Two New Technologies Keep Whales and Ships from Colliding
Photo by kohane via Flickr CC
"They are basically deer on the highway," says Christopher Clark, director of the Bioacoustics Research Program at Cornell University, of whales that are going along their merry way, until they cross paths with ships. In an effort to reduce the number of whale-ship collisions and resulting whale fatalities, researchers have come up with technologies that detect the heat and sound put off by whales, so that ships can navigate out of their way. It's a far cry from "Thar she blows!" hollered from the crow's nest.Finding Hot Whales From the Crow's NestAccording to Scientific American, Olaf Boebel, head of the Oceanic Acoustics research group at the Alfred Wegener Institute for Polar and Marine Research in Germany, has been working for the past 5 years on a solution to help ships detect and avoid whales. It looks like they might have nailed a solution - a thermal imaging camera that detects whale spouts, which just tested successfully on a research icebreaker.
The camera is mounted to a ship's crow's nest and scans 360 degrees, detecting a whale's presence while analyzing the half a million images it captures daily. So, I guess in literal terms, it's actually not all that far off from a "Thar she blows!" from the crow's nest.

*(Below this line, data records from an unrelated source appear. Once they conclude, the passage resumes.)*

Lemma goal_completed_body (d : JSONValue) (ensure : M string) (finishT : M unit) :
  handleEvent uuid {| event := "goal:completed"; data := d |} ensure finishT
  = (tasks <- chain d ["tasks"] (ret (JNumber "0")) ;;
     completed <- chain d ["completed"] (ret (JNumber "0")) ;;
     failed <- chain d ["failed"] (ret (JNumber "0")) ;;
     id <- ensure ;;
     c <- toString completed ;;
     t <- toString tasks ;;
     f <- toString failed ;;
     write (text_delta id (summary c t f)) ;;
     finishT ;;
     write (finish "stop")).
Proof. reflexivity. Qed.

Lemma error_body (name : string) (d : JSONValue) (ensure : M string) (finishT : M unit) :
  name = "agent:error" \/ name = "loop:error" ->
  handleEvent uuid {| event := name; data := d |} ensure finishT
  = (finishT ;;
     errorText <- chain d ["error"; "message"] (ret (JString "Engine error")) ;;
     write (error errorText)).
Proof. intros [-> | ->]; reflexivity. Qed.

Lemma truthy_opened (st : TranslatorState) :
  truthy (activeTextId (opened uuid st)) = true.
Proof.
  unfold opened. destruct (truthy (activeTextId st)) eqn:E; [exact E|].
  simpl. apply negb_true_iff, String.eqb_neq, uuid_not_empty.
Qed.

Lemma span_id_opened (st : TranslatorState) :
  activeTextId (opened uuid st) = Some (span_id uuid st).
Proof.
  unfold opened, span_id, truthy. destruct st as [[id|] n]; simpl; [|reflexivity].
  now destruct (String.eqb id EmptyString).
Qed.
(** X3: for a sample of one to a hundred lines, a candidate is accepted in
    its turn exactly when its shape test passes on the first line and the
    lines its capture expression matches are more than nine in ten,
    counted in integers: [10 * match_count > 9 * len(sample_lines)];
    otherwise the loop goes on with the next candidate. *)
Theorem X3_threshold_in_integers c rest sample :
  sample <> [] ->
  List.length sample <= 100 ->
  outcome (try_patterns (c :: rest) sample) =
    if matches (test_re c) (hd [] sample) &&
       (9 * len sample <? 10 * count_matches (capture_re c) sample)%Z
    then Return (Some (capture_re c), Some (cols c))
    else outcome (try_patterns rest sample).
Proof.
  intros Hne Hlen. destruct sample as [|l0 ls]; [contradiction|].
  assert (A : accepts c (l0 :: ls) =
              matches (test_re c) l0 &&
              (9 * len (l0 :: ls) <? 10 * count_matches (capture_re c) (l0 :: ls))%Z).
  { rewrite Selection.accepts_cons. f_equal.
    apply MoreFacts.exceeds_fraction.
    - apply MoreFacts.count_matches_bounds.
    - unfold len. simpl List.length in *. lia. }
  simpl hd. rewrite <- A. destruct (accepts c (l0 :: ls)) eqn:E.
  - rewrite InferFacts.try_patterns_accept by exact E. reflexivity.
  - rewrite InferFacts.try_patterns_reject by (discriminate || exact E).
    reflexivity.
Qed.

(** Eighteen messages and two notices: [10 * 18 > 9 * 20] fails. *)
Lemma X3_threshold_witness :
  outcome (try_patterns [date_time_dash_user; timestamp_dash_user]
             sample_with_two_notices) =
  outcome (try_patterns [timestamp_dash_user] sample_with_two_notices).
Proof.
  rewrite (X3_threshold_in_integers date_time_dash_user
             [timestamp_dash_user] sample_with_two_notices).
  - reflexivity.
  - discriminate.
  - change (20 <= 100). lia.
Defined.

(** X4: a format that inference returns comes from the table, and its
    capture expression matches at least one of the sampled lines; so
    extraction with that format over the same file returns at least one
    record, even when a later read raises. *)
Theorem X4_selected_format_yields_records fs file_path n f pattern columns :
  fs file_path = Handle f ->
  outcome (auto_generate_pattern fs file_path n)
    = Return (Some pattern, Some columns) ->
  (exists c, In c patterns_to_try /\
             pattern = capture_re c /\ columns = cols c) /\
  (exists r records,
     outcome (parse_chat_with_pattern fs file_path pattern columns)
       = Return (r :: records)).
Proof.
  intros Hf Hout.
  destruct (MoreFacts.selected_matches_line _ _ _ _ _ _ Hf Hout)
    as (c & l & Hc & -> & -> & Hl & Hne & Hm).
  split.
  - exists c. auto.
  - eapply MoreFacts.matching_line_yields_record; eassumption.
Qed.

(** The example file, whose first message is followed by a failing read. *)
Lemma X4_selected_format_witness :
  (exists c, In c patterns_to_try /\
             capture_re date_time_dash_user = capture_re c /\
             cols date_time_dash_user = cols c) /\
  (exists r records,
     outcome (parse_chat_with_pattern chat_cut_short chat_txt
                (capture_re date_time_dash_user)
                (cols date_time_dash_user)) = Return (r :: records)).
Proof.
  apply (X4_selected_format_yields_records chat_cut_short chat_txt 1
           (Line (physical hello) (Broken UnicodeDecodeError))).
  - reflexivity.
  - vm_compute. reflexivity.
Defined.

(** ** models/parse_chat_with_pattern.py, beyond the claims *)

Module RecordFacts.

Lemma dict_set_fresh k v d :
  ~ In k (keys d) -> dict_set k v d = d ++ [(k, v)].
Proof.
  induction d as [|[k' v'] d IH]; simpl; intros H; [reflexivity|].
  destruct (str_eqb k k') eqn:E.
  - apply MoreFacts.str_eqb_eq in E. subst. tauto.
  - rewrite IH by tauto. reflexivity.
Qed.

Lemma fold_dict_set pairs : forall d,
  NoDup (keys d ++ List.map fst pairs) ->
  fold_left (fun d kv => dict_set (fst kv) (snd kv) d) pairs d = d ++ pairs.
Proof.
  induction pairs as [|[k v] pairs IH]; intros d H; simpl.
  - rewrite app_nil_r. reflexivity.
  - simpl in H. pose proof (NoDup_remove_2 _ _ _ H) as Hk.
    rewrite dict_set_fresh by (intros Hin; apply Hk, in_or_app; tauto).
    rewrite IH.
    + rewrite <- app_assoc. reflexivity.
    + unfold keys. rewrite map_app. simpl. rewrite <- app_assoc. exact H.
Qed.

Lemma keys_combine {B} (ks : list str) : forall (vs : list B) k,
  In k (List.map fst (combine ks vs)) -> In k ks.
Proof.
  induction ks as [|x ks IH]; intros [|v vs] k; simpl; try tauto.
  intros [H | H]; [left; exact H | right; eapply IH; exact H].
Qed.

Lemma nodup_combine {B} (ks : list str) : forall (vs : list B),
  NoDup ks -> NoDup (List.map fst (combine ks vs)).
Proof.
  induction ks as [|x ks IH]; intros [|v vs] H; simpl; try constructor.
  - inversion H; subst. intros Hin. apply keys_combine in Hin. tauto.
  - inversion H; subst. apply IH. assumption.
Qed.

Lemma combine_map_r {A B C} (f : B -> C) (ks : list A) : forall vs,
  List.map (fun kv => (fst kv, f (snd kv))) (combine ks vs) =
  combine ks (List.map f vs).
Proof.
  induction ks as [|k ks IH]; intros [|v vs]; simpl; try reflexivity.
  rewrite IH. reflexivity.
Qed.

(** With distinct names, [dict(zip(columns, groups))] is the zip. *)
Lemma make_record_zip pattern columns mt :
  NoDup columns ->
  make_record pattern columns mt =
  combine columns (List.map (option_map strip) (groups pattern mt)).
Proof.
  intros H. unfold make_record, dict, strip_values.
  rewrite fold_dict_set by (simpl; apply nodup_combine; exact H).
  simpl. apply combine_map_r.
Qed.

End RecordFacts.
(** The one itinerary from Berlin to Singapore in [blank_codes]. *)
Definition blank_itinerary : Itinerary :=
  {| airline1 := "Unknown"; from1 := "EDDB"; from_city := Some "Berlin";
     via := "DOH"; via_city := Some "Doha";
     airline2 := "QR"; to := "SIN"; to_city := Some "Singapore" |}.

(** Ceiling of [total / per_page]. *)
Definition ceil_div (total per_page : Z) : Z :=
  (total + per_page - 1) / per_page.

(** The page numbers [1 .. n]. *)
Definition page_numbers (n : Z) : list Z :=
  map Z.of_nat (seq 1 (Z.to_nat n)).

(** * The other read paths and the route import *)

(** ** Store-level paging and DISTINCT (SQLite) *)

(** [query.offset(offset).limit(limit).all()] over the selected rows.
    SQLite reads a negative OFFSET as 0 and a negative LIMIT as no limit. *)
Definition sql_window {A : Type} (rows : list A) (offset limit : Z) : list A :=
  let rest := skipn (Z.to_nat offset) rows in
  if limit <? 0 then rest else firstn (Z.to_nat limit) rest.

Definition opt_string_eqb (x y : option string) : bool :=
  match x, y with
  | Some a, Some b => String.eqb a b
  | None, None => true
  | _, _ => false
  end.

(** [SELECT DISTINCT]: each value once, NULL included, in the order of
    first occurrence.  (The order is the store's choice; the properties
    below do not depend on it.) *)
Fixpoint distinct (values : list (option string)) : list (option string) :=
  match values with
  | [] => []
  | v :: rest =>
      v :: filter (fun w => negb (opt_string_eqb v w)) (distinct rest)
  end.

(** ** crud.py, storage-paged searches

    These functions raise nothing of their own; they are given by the pair
    they return. *)

Section Crud.

Variable ilike : option string -> string -> bool.

Definition get_airport_by_city_country (db : Db) (city country : string)
  (page per_page : Z) : list Airport.t * Z :=
  let offset := (page - 1) * per_page in
  let query := airports_like ilike db (pattern city) (pattern country) in
  let total := len query in
  let items := sql_window query offset per_page in
  (items, total).

(** [(Route.source_id.in_(ids)) | (Route.dest_id.in_(ids))]: TRUE when
    either side is TRUE. *)
Definition touches (airport_ids : list Z) (r : Route.t) : bool :=
  (in_ids (Route.source_id r) airport_ids
   || in_ids (Route.dest_id r) airport_ids)%bool.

The new technology could help significantly reduce the number of fatalities of the endangered right whale, along with others. More work is needed to weed out false alarms like those caused by birds or sunlight, but it poses much potential for helping to keep whales and ships out of one another's way.

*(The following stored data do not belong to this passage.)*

(** X14.  Whatever the configuration, the Resend adapter talks TLS from
    the first byte: the connection is made on a TLS socket, no STARTTLS
    is written and no upgrade attempted, and every line goes out on that
    socket.  It always authenticates, as user "resend" with the API key
    as password: a send that succeeds has written EHLO, AUTH LOGIN,
    "cmVzZW5k", the base64 API key, and then the envelope, the content
    and QUIT; a connection check that succeeds has written the same
    four lines and QUIT. *)
Theorem resend_dialogue (w : World) (config : ResendConfig)
    (message : EmailMessage) :
  let tr := snd (resend_send w config message []) in
  let tc := snd (resend_checkConnection w config []) in
  ((forall s res, In (EvConnect s res) tr -> s = TlsSocket) /\
   (forall s data, In (EvWrite s data) tr -> s = TlsSocket) /\
   existsb is_upgrade_event tr = false /\
   ~ In (wire "STARTTLS") (writes tr) /\
   (forall result,
      fst (resend_send w config message []) = Returned result ->
      success result = true ->
      exists content,
        writes tr
        = map wire (resend_sequence config message
                      (resend_from config message) content))) /\
  ((forall s res, In (EvConnect s res) tc -> s = TlsSocket) /\
   (forall s data, In (EvWrite s data) tc -> s = TlsSocket) /\
   existsb is_upgrade_event tc = false /\
   ~ In (wire "STARTTLS") (writes tc) /\
   (fst (resend_checkConnection w config []) = Returned true ->
    writes tc
    = map wire ["EHLO localhost"; "AUTH LOGIN"; "cmVzZW5k";
                base64 (apiKey config); "QUIT"])).
Proof.
  intros tr tc. unfold resend_send, resend_checkConnection in *.
  subst tr tc.
  set (smtpConfig := ResendEmail config).
  set (emailMessage := resend_message config message).
  destruct (resend_no_starttls config) as [Ew Es].
  fold smtpConfig in Ew, Es.
  assert (forall call,
             (forall s res, In (EvConnect s res) (trace_of w smtpConfig call)
                            -> s = TlsSocket) /\
             (forall s data, In (EvWrite s data) (trace_of w smtpConfig call)
                             -> s = TlsSocket) /\
             existsb is_upgrade_event (trace_of w smtpConfig call) = false /\
             ~ In (wire "STARTTLS") (writes (trace_of w smtpConfig call)))
    as Hcommon.
  { intros call.
    destruct (no_starttls_unless_wanted w smtpConfig call Ew) as [Hno Hsock].
    rewrite Es in Hsock.
    split; [|split; [exact Hsock|split;
               [exact (plain_no_upgrade w smtpConfig call Ew)|exact Hno]]].
    intros s res Hin. rewrite <- Es.
    exact (connect_on_initial_socket w smtpConfig _ s res Hin). }
  split.
  - destruct (run_send w smtpConfig emailMessage) as [Htr Hans].
    rewrite <- Htr.
    destruct (Hcommon (Send emailMessage)) as (H1 & H2 & H3 & H4).
    split; [exact H1|]. split; [exact H2|]. split; [exact H3|].
    split; [exact H4|].
    intros result Hr Hs. apply Hans in Hr.
    destruct (send_writes w smtpConfig emailMessage)
      as (content & _ & _ & Hall).
    exists content. rewrite (Hall _ Hr Hs).
    unfold smtpConfig, emailMessage.
    now rewrite resend_command_sequence.
  - destruct (run_check w smtpConfig) as [Htr Hans].
    rewrite <- Htr.
    destruct (Hcommon Check) as (H1 & H2 & H3 & H4).
    split; [exact H1|]. split; [exact H2|]. split; [exact H3|].
    split; [exact H4|].
    intros Hr. apply Hans in Hr.
    rewrite (check_writes w smtpConfig _ Hr eq_refl).
    unfold handshake_sequence. simpl.
    replace (base64 "resend") with "cmVzZW5k" by (vm_compute; reflexivity).
    reflexivity.
Qed.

Hearing Whale Song from BuoysAlso helping to protect right whales is a second technology highlighted in the SciAm article. The Woods Hole Oceanographic Institution created an acoustic sensor that mounts to a bouy and can detect the call of a right whale, send the information to scientists on land, who can then verify and put a call out to ships in the area to be on the look out.
The technology is getting a hand from Analysis, Design & Diagnostics, Inc, who are helping to expand the library of right whale calls used for detection.
With all the trials whales are enduring, from pollution to hunting, the last thing they need to deal with is dodging ships. Hopefully these two technologies can get ships to steer clear of nearby whales.